WORK REQUIRED:
Within the material below, locate the line with "intros r _. runs_step. apply (runs_target_window" and the line with "simpl in Hts. apply", then return those two lines and all lines between them, exactly as written.

^^^^^^^^

Lemma lead_runs m pane window (P : Prop) :
  model_wf m -> pane ∉ all_panes m -> runs P (kept m) (lead pane window) (fun _ => added m pane) m.
Proof.
  intros Hwf Hn. pose proof (kept_refl m Hwf) as Hk. unfold lead. runs_step. apply runs_lift_ok_or; [done|].
  intros r _. runs_step. apply (runs_target_window (m0 := m)); [done|done|]. intros w m1 Hk1 _ [ts Hts].
  simpl in Hts. apply fmap_Some in Hts as (win & Hw & ->). runs_step. eapply runs_get; [done|].
  destruct (win_lead win) eqn:Hl; [by runs_step|]. runs_step.
  eapply runs_update; [unfold alter_window; by rewrite Hw|]. runs_step.
  destruct (lead_spec m1 w win (mkWindow (win_id win) (settle_focus (win_tabs win) (Some pane))
    (Some (mkDock pane ELeft DOCK_WIDTH false)) None)) as [Hwf2 Hp]; [apply Hk1|done|done|apply settle_focus_shape|].
  eapply added_intro; [done..|]. unfold lead_panes in Hp. rewrite Hl in Hp. simpl in Hp. rewrite app_nil_r in Hp.
  rewrite Hp. solve_Permutation.
Qed.

Section Place.
Context `{World}.

(** Placing a new pane adds it and nothing else; a placement that is refused changes no pane;
    none panics. *)
Lemma model_place_runs m pane a panes :
  model_wf m -> pane ∉ all_panes m ->
  runs False (kept m) (model_place pane a panes) (fun _ => added m pane) m.
Proof.
  intros Hwf Hn. pose proof (kept_refl m Hwf) as Hk. unfold model_place.
  destruct (at_lead a).
  { runs_step. eapply runs_weaken; [by apply lead_runs|]. intros id m' Ha. by runs_step. }
  destruct (at_background a).
  { unfold place_background. runs_step. apply runs_lift_ok_or; [done|]. intros r _. runs_step. apply runs_get_model.
    runs_step. apply runs_lift_ok_or; [done|]. intros s Hs. apply bind_Some in Hs as (s' & _ & Hs).
    apply bind_Some in Hs as (ws & Hws & Hs). destruct (is_task ws); [|done]. injection Hs as ->. runs_step.
    eapply runs_update; [unfold alter_workspace; by rewrite Hws|]. runs_step.
    destruct (alter_workspace_extras m s ws (set_ws_background ws (ws_background ws ++ [pane])) [] [pane] Hws)
      as (Hb & Hi & Hp); [done|done|unfold ws_extras; simpl; solve_Permutation|].
    eapply added_intro; [done..| |].
    - apply (ids_wf_same m); try done. apply Hwf.
    - rewrite app_nil_r in Hp. rewrite Hp. solve_Permutation. }
  destruct (at_planner a).
  { runs_steps. eapply added_intro; [done..| |].
    - apply new_workspace_ids; [apply Hwf|done..].
    - unfold all_panes, placed. simpl. solve_Permutation. }
  destruct (at_quiz a).
  { runs_steps. destruct (dock_workspace_spec m pane ELeft (Quiz (app_of a)) false) as [Hw Hp]; [apply Hwf|].
    by eapply added_intro. }
  destruct (at_dock a) as [edge|].
  { runs_steps. match goal with |- added m pane (dock_workspace m pane edge ?p ?f) =>
      destruct (dock_workspace_spec m pane edge p f) as [Hw Hp]; [apply Hwf|] end. by eapply added_intro. }
  runs_step. eapply runs_weaken; [by apply place_holder_runs|]. intros [[h beside] new_tab] m1 [Hk1 Hh]. runs_step.
  apply (runs_weaken _ _ _ (fun h m2 => kept m m2 /\ place_ok m2 h beside)).
  { destruct h as [h|]; [by runs_step|]. runs_step. apply (runs_target_window (m0 := m)); [done|done|].
    intros w m2 Hk2 _ Hv. runs_step. split; [done|]. split; [done|]. by subst. }
  intros h' m2 [Hk2 Hok]. runs_step. eapply runs_weaken; [by apply place_in_runs|]. intros [] m3 [Had Hv].
  destruct h' as [w|s]; simpl; [|by runs_step]. destruct Hv as [ts Hts]. simpl in Hts.
  apply fmap_Some in Hts as (win & Hw & _). runs_step. eapply runs_get; [done|]. by runs_step.
Qed.
End Place.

^^^^^^^^

TASK RESULT:
  intros r _. runs_step. apply (runs_target_window (m0 := m)); [done|done|]. intros w m1 Hk1 _ [ts Hts].
  simpl in Hts. apply fmap_Some in Hts as (win & Hw & ->). runs_step. eapply runs_get; [done|].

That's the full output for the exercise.